Explica que es una sensación muy próxima a la catalepsia. Él está
durmiendo pero la gente habla y actúa a su alrededor como si él ya
estuviera muerto. A veces, demasiadas, es aún peor, y le ocurre como en
esas películas aterradoras en las que unos médicos sajan, hurgan y
manosean los intestinos, el hígado y el bazo al desventurado
protagonista, en la creencia de que ha funcionado la anestesia mientras
los dolores del paciente se hacen inhumanos. Piensa, mientras pasea, que
ambas cosas son baratas, y así llega hasta el parque, que tanto
cortadito le castigaba la pensión en exceso, a ver palomas y niños, si
bien no sabe qué le importuna más, si los pequeños gritones o las gordas
aves.
Bien pensado, se dice José K., es lo que le ocurre a la sociedad.
Estamos todos en un estado de catatonia, manifestándonos —unos cuantos— o
gritando por nuestros derechos —otros pocos— mientras la sociedad y los
dirigentes de esa sociedad, sobre todo los dirigentes, ni oyen las
protestas ni ven las concentraciones de gentes hartas y desesperadas.
Paralizados y aterrados, asistimos sin poder mover la mano, hurtar el
torso o levantar la voz ante los desmanes que nos infringen desde
demasiados sitios.
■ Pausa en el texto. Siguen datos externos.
(** With the pedal down, the sound a note already has is neither stopped
    nor reachable any more: the map entry is overwritten by the fresh
    sound and the note joins the held set. *)
Lemma retrigger_pedal_down e n f s :
  sustainActive e = true →
  frequencyOf n = Some f →
  activeNotes e !! n = Some s →
  s ∈ sounding e →
  (s ∈ sounding (press n e)) ∧
  activeNotes (press n e) !! n = Some (mkSound (nextOsc e) f) ∧
  (mkSound (nextOsc e) f ∈ sounding (press n e)) ∧
  (n ∈ sustainedNotes (press n e)).
Proof.
  intros S F A Hs. unfold press, playNote.
  rewrite F, (frequencyOf_truthy n f F). simpl.
  rewrite bool_decide_eq_true_2 by (by rewrite A).
  unfold stopNote. rewrite S. simpl. repeat split.
  - rewrite elem_of_app. by left.
  - apply lookup_insert_eq.
  - rewrite elem_of_app, list_elem_of_singleton. by right.
  - unfold set_add. case_decide; [done|].
    rewrite elem_of_app, list_elem_of_singleton. by right.
Qed.

(** C1, at the input where the code departs from it.  Pedal down, then C4
    pressed twice: two oscillators sound at C4's frequency, the map of
    active notes names only the second, and lifting the pedal stops the
    second alone, the first being left sounding. *)
Theorem retrigger_under_sustain_leaves_two_voices :
  osc <$> liveVoices "C4" (press "C4" (press "C4" (setSustain true init))) = [0; 1]%nat ∧
  osc <$> activeNotes (press "C4" (press "C4" (setSustain true init))) !! "C4" = Some 1%nat ∧
  osc <$> liveVoices "C4"
    (setSustain false (press "C4" (press "C4" (setSustain true init)))) = [0]%nat.
Proof. by vm_compute. Qed.

(** ** Unknown notes *)

(** Pressing an identifier that is not in the frequency table changes
    nothing. *)
Lemma press_unknown e u : frequencyOf u = None → playNote u e = (e, None).
Proof. intros F. unfold playNote. by rewrite F. Qed.

Lemma stopNote_keys e n : keys_known e → keys_known (stopNote n e).
Proof.
  unfold keys_known, stopNote. intros H m.
  destruct (sustainActive e); simpl; [apply H|].
  destruct (activeNotes e !! n) eqn:E; simpl; [|apply H].
  destruct (decide (n = m)) as [->|Hne].
  - rewrite lookup_delete_eq. by intros [? ?].
  - rewrite lookup_delete_ne by done. apply H.
Qed.

Lemma playNote_keys e n : keys_known e → keys_known (fst (playNote n e)).
Proof.
  intros H. unfold playNote.
  destruct (negb (truthy (frequencyOf n))); [done|].
  destruct (frequencyOf n) as [f|] eqn:F; [|done].
  set (e1 := if bool_decide _ then _ else _).
  assert (keys_known e1) as H1.
  { unfold e1. case_bool_decide; [by apply stopNote_keys|done]. }
  unfold keys_known. simpl. intros m. destruct (decide (n = m)) as [->|Hne].
  - by rewrite F.
  - rewrite lookup_insert_ne by done. apply H1.
Qed.

Lemma setSustain_keys e b : keys_known e → keys_known (setSustain b e).
Proof.
  unfold keys_known, setSustain. intros H m. destruct b; simpl; [apply H|].
  destruct (decide (m ∈ sustainedNotes e)) as [Hin|Hout].
  - rewrite (flush_removed (sustainedNotes e) (with_sustainActive false e)) by done.
    by intros [? ?].
  - rewrite (flush_kept (sustainedNotes e) (with_sustainActive false e)) by done.
    apply H.
Qed.

Lemma run_keys ops : keys_known (run ops).
Proof.
  unfold run. induction ops as [|o ops IH] using rev_ind.
  - intros n. simpl. rewrite lookup_empty. by intros [? ?].
  - rewrite foldl_app. simpl. destruct o; simpl.
    + by apply playNote_keys.
    + by apply stopNote_keys.
    + by apply setSustain_keys.
Qed.

(** With the pedal up, releasing an unknown identifier changes nothing. *)
Lemma release_unknown_pedal_up ops u :
  frequencyOf u = None → sustainActive (run ops) = false →
  release u (run ops) = run ops.
Proof.
  intros F S. unfold release, stopNote. rewrite S.
  destruct (activeNotes (run ops) !! u) eqn:E; [|done].
  destruct (run_keys ops u) as [f Hf]; [by rewrite E|]. congruence.
Qed.

(** C6, at the input where the code departs from it.  X9 is not in the
    frequency table; with the pedal down, releasing it puts it into the
    held set, which was empty. *)
Theorem release_unknown_under_sustain_is_held :
  frequencyOf "X9" = None ∧
  sustainedNotes (setSustain true init) = [] ∧
  sustainedNotes (release "X9" (setSustain true init)) = ["X9"].
Proof. by vm_compute. Qed.

End VoiceManager.

(** * Properties of recording and playback *)

Module EventRecorder.
Import RecordingEngine.

Local Open Scope Z_scope.

(** ** Recording sessions *)

Lemma chronological_snoc rec ev :
  chronological rec →
  Forall (λ e, timestamp e ≤ timestamp ev) rec →
  chronological (rec ++ [ev]).
Proof.
  intros Hc Hall i j e1 e2 Hij H1 H2.
  destruct (decide (j < length rec)%nat) as [Hj|Hj].
  - rewrite lookup_app_l in H1, H2 by lia. eauto.
  - assert (e2 = ev) as ->.
    { rewrite lookup_app_r in H2 by lia.
      destruct (j - length rec)%nat; simpl in H2; [congruence|].
      by rewrite lookup_nil in H2. }
    destruct (decide (i < length rec)%nat) as [Hi|Hi].
    + rewrite lookup_app_l in H1 by lia.
      rewrite Forall_forall in Hall. apply Hall.
      eapply list_elem_of_lookup_2, H1.
    + rewrite lookup_app_r in H1 by lia.
      destruct (i - length rec)%nat; simpl in H1; [|by rewrite lookup_nil in H1].
      injection H1 as <-. lia.
Qed.

Lemma keyEvent_inv w k : session_inv w → session_inv (keyEvent w k).
Proof.
  destruct k as [[dt n] p]. intros [Hc Hall].
  assert (Forall (λ ev, timestamp ev ≤ now w + Z.of_nat dt - startTime (engine w))
                 (recordedNotes (engine w))) as Hall'
    by (eapply Forall_impl; [exact Hall|]; simpl; intros; lia).
  unfold keyEvent, pressKey, releaseKey, recordNote.
  destruct p; simpl; destruct (recording (engine w)); simpl; (split; [|try done]).
  all: try done.
  all: try (apply chronological_snoc; [done|]; eapply Forall_impl; [exact Hall'|];
            simpl; intros; lia).
  all: apply Forall_app; split; [done|]; apply Forall_singleton; simpl; lia.
Qed.

Lemma session_chronological t0 keys :
  chronological (recordedNotes (engine (session t0 keys))) ∧
  recording (engine (session t0 keys)) = false.
Proof.
  unfold session. simpl. split; [|done].
  assert (session_inv (foldl keyEvent (startRecording (mkWorld init t0 [])) keys)) as [H _];
    [|exact H].
  induction keys as [|k keys IH] using rev_ind.
  - split; simpl; [|constructor]. intros i j e1 e2 _ H. by rewrite lookup_nil in H.
  - rewrite foldl_app. simpl. by apply keyEvent_inv.
Qed.

(** ** The playback loop *)

(** Outside a recording session the sink's tap on the recorder does
    nothing: one iteration sends the event's call to the sink, no earlier
    than the event's target time, and leaves the recorder as it was. *)
Lemma playEvent_idle tm anchor i ev w :
  recording (engine w) = false →
  ∃ t, anchor + timestamp ev ≤ t ∧ now w ≤ t ∧
       playEvent tm anchor i ev w = mkWorld (engine w) t (calls w ++ [(t, callOf ev)]).
Proof.
  intros R. unfold playEvent, callOf, pressKey, releaseKey, recordNote.
  set (w1 := advance _ w).
  set (w2 := if 0 <? _ then _ else _).
  assert (engine w2 = engine w ∧ calls w2 = calls w ∧
          anchor + timestamp ev ≤ now w2 ∧ now w ≤ now w2)
    as (E & C & T & M).
  { unfold w2. destruct (Z.ltb_spec 0 (anchor + timestamp ev - now w1));
      simpl; repeat split; try done; unfold w1 in *; simpl in *; lia. }
  exists (now w2). split; [done|]. split; [done|].
  destruct (isPress ev); simpl; rewrite E, R; simpl; unfold logCall; by rewrite E, C.
Qed.

Lemma playLoop_idle tm anchor : ∀ fuel i w,
  recording (engine w) = false →
  (length (recordedNotes (engine w)) - i ≤ fuel)%nat →
  ∃ w' fired,
    playLoop fuel tm anchor i w = Some w' ∧
    engine w' = engine w ∧
    calls w' = calls w ++ fired ∧
    snd <$> fired = callOf <$> drop i (recordedNotes (engine w)) ∧
    Forall2 (λ ev c, anchor + timestamp ev ≤ fst c)
            (drop i (recordedNotes (engine w))) fired.
Proof.
  induction fuel as [|fuel IH]; intros i w R Hfuel.
  - assert (recordedNotes (engine w) !! i = None) as Hnone
      by (apply lookup_ge_None; lia).
    exists w, []. simpl. rewrite Hnone, drop_ge by lia.
    rewrite app_nil_r. repeat split; constructor.
  - simpl. destruct (recordedNotes (engine w) !! i) as [ev|] eqn:L.
    + destruct (playEvent_idle tm anchor i ev w R) as (t & Ht & _ & ->).
      destruct (IH (S i) (mkWorld (engine w) t (calls w ++ [(t, callOf ev)])))
        as (w' & fired & -> & E & C & Hcalls & F); simpl; [done|lia|].
      simpl in *. exists w', ((t, callOf ev) :: fired).
      rewrite (drop_S _ _ _ L). repeat split.
      * done.
      * by rewrite C, <- app_assoc.
      * rewrite !fmap_cons. by rewrite Hcalls.
      * by constructor.
    + exists w, []. rewrite drop_ge by (by apply lookup_ge_None).
      rewrite app_nil_r. repeat split; constructor.
Qed.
Los ciudadanos somos ese enfermo en la mesa de
operaciones que va viendo cómo poco a poco le arrancan uno a uno los
derechos que han costado décadas adquirir, que observa cómo le van
faltando razones para vivir, sus hijos con dificultades para pagar los
estudios, él mismo sin futuro laboral alguno y un subsidio de paro que
pronto se acabará, desahuciados de una casa modesta, sin asistencia
social, condenados a regresar a la pobreza del extrarradio, de donde
salieron con tantos y tantos esfuerzos, y que dentro de muy poco volverá
a convertirse, otra vez, en el barrio de mugre y miseria que era en los
años cincuenta.
Hay quien dice que el mismo efecto lo producen las flechas con curare,
pero vaya usted a encontrar curare en alguna farmacia, que le cobrarán
la hijuela, entre recetas y otros gastos suntuosos. Dejémoslo en
catalepsia, si bien dentro de muy poco, quizá cuando usted esté leyendo
estas letras, tampoco se podrá tratar por la Seguridad Social, aunque
esa sanidad privada que tan brillantemente están organizando para todos
nosotros esas almas misericordiosas que son los dirigentes del PP,
seguro que lo cubrirá mucho mejor. Y más eficiente, dónde va a parar,
sea el concepto de eficiencia lo que usted quiera adjudicarle al
concepto de eficiencia.
Tiene además este cruel padecimiento un mal añadido que afecta al noble
sentido de la visión. José K. ha experimentado en pellejo propio las
consecuencias de tales alifafes. Se pierden los contornos, una bruma
constante envuelve el objeto de la mirada y se desdibujan las siluetas.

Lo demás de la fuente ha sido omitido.